YOUR GOAL: Among the entries below, one stretch runs from the line that contains "Proof. unfold Bank.check_retention." through the line that contains "- destruct Hsp". Repeat that stretch exactly, ends included, and only that.

[Source records]

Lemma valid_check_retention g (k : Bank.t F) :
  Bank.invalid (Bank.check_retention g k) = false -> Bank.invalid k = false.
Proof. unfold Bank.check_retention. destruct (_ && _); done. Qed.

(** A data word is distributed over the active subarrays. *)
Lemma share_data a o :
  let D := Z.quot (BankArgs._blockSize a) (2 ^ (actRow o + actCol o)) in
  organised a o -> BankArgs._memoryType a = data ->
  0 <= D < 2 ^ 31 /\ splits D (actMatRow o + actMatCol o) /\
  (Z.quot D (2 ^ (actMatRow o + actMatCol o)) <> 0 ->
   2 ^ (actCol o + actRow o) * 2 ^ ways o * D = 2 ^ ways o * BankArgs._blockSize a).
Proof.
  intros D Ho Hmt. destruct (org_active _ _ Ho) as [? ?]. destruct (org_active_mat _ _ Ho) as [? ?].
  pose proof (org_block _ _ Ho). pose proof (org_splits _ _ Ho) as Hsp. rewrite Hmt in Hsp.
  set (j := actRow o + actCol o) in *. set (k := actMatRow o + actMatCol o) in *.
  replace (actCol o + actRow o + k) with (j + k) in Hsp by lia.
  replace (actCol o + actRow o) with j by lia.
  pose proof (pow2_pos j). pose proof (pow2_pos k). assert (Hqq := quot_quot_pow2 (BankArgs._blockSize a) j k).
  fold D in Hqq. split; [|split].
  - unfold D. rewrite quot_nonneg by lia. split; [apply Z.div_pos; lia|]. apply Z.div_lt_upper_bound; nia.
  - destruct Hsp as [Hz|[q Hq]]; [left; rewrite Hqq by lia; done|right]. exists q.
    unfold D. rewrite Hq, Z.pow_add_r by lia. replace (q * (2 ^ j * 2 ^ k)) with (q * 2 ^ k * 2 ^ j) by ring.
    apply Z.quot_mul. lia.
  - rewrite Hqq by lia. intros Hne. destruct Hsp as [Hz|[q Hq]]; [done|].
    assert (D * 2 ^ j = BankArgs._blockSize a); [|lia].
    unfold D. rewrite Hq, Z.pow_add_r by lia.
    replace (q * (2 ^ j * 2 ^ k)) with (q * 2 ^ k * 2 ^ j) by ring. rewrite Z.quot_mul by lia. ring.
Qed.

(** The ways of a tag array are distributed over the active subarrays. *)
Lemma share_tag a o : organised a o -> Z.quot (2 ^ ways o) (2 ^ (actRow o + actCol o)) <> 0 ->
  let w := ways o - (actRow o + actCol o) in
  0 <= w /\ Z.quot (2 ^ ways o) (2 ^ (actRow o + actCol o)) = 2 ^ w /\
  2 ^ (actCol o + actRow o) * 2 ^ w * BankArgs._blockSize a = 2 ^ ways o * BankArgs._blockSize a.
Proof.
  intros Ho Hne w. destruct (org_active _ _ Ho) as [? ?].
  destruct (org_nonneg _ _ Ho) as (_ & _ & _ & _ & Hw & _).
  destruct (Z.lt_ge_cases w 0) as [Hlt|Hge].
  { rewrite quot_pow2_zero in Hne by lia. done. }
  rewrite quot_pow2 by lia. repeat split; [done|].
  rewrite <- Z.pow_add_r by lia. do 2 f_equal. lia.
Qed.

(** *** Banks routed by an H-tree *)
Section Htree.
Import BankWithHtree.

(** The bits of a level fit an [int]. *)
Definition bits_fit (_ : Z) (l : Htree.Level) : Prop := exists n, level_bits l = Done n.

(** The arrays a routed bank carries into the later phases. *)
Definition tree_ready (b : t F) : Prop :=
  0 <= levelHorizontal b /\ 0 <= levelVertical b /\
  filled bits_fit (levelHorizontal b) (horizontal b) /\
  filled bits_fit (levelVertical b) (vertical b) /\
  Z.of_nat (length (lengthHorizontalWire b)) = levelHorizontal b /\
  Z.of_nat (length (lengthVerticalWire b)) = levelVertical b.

RESPONSE:
Proof. unfold Bank.check_retention. destruct (_ && _); done. Qed.

(** A data word is distributed over the active subarrays. *)
Lemma share_data a o :
  let D := Z.quot (BankArgs._blockSize a) (2 ^ (actRow o + actCol o)) in
  organised a o -> BankArgs._memoryType a = data ->
  0 <= D < 2 ^ 31 /\ splits D (actMatRow o + actMatCol o) /\
  (Z.quot D (2 ^ (actMatRow o + actMatCol o)) <> 0 ->
   2 ^ (actCol o + actRow o) * 2 ^ ways o * D = 2 ^ ways o * BankArgs._blockSize a).
Proof.
  intros D Ho Hmt. destruct (org_active _ _ Ho) as [? ?]. destruct (org_active_mat _ _ Ho) as [? ?].
  pose proof (org_block _ _ Ho). pose proof (org_splits _ _ Ho) as Hsp. rewrite Hmt in Hsp.
  set (j := actRow o + actCol o) in *. set (k := actMatRow o + actMatCol o) in *.
  replace (actCol o + actRow o + k) with (j + k) in Hsp by lia.
  replace (actCol o + actRow o) with j by lia.
  pose proof (pow2_pos j). pose proof (pow2_pos k). assert (Hqq := quot_quot_pow2 (BankArgs._blockSize a) j k).
  fold D in Hqq. split; [|split].
  - unfold D. rewrite quot_nonneg by lia. split; [apply Z.div_pos; lia|]. apply Z.div_lt_upper_bound; nia.
  - destruct Hsp as [Hz|[q Hq]]; [left; rewrite Hqq by lia; done|right]. exists q.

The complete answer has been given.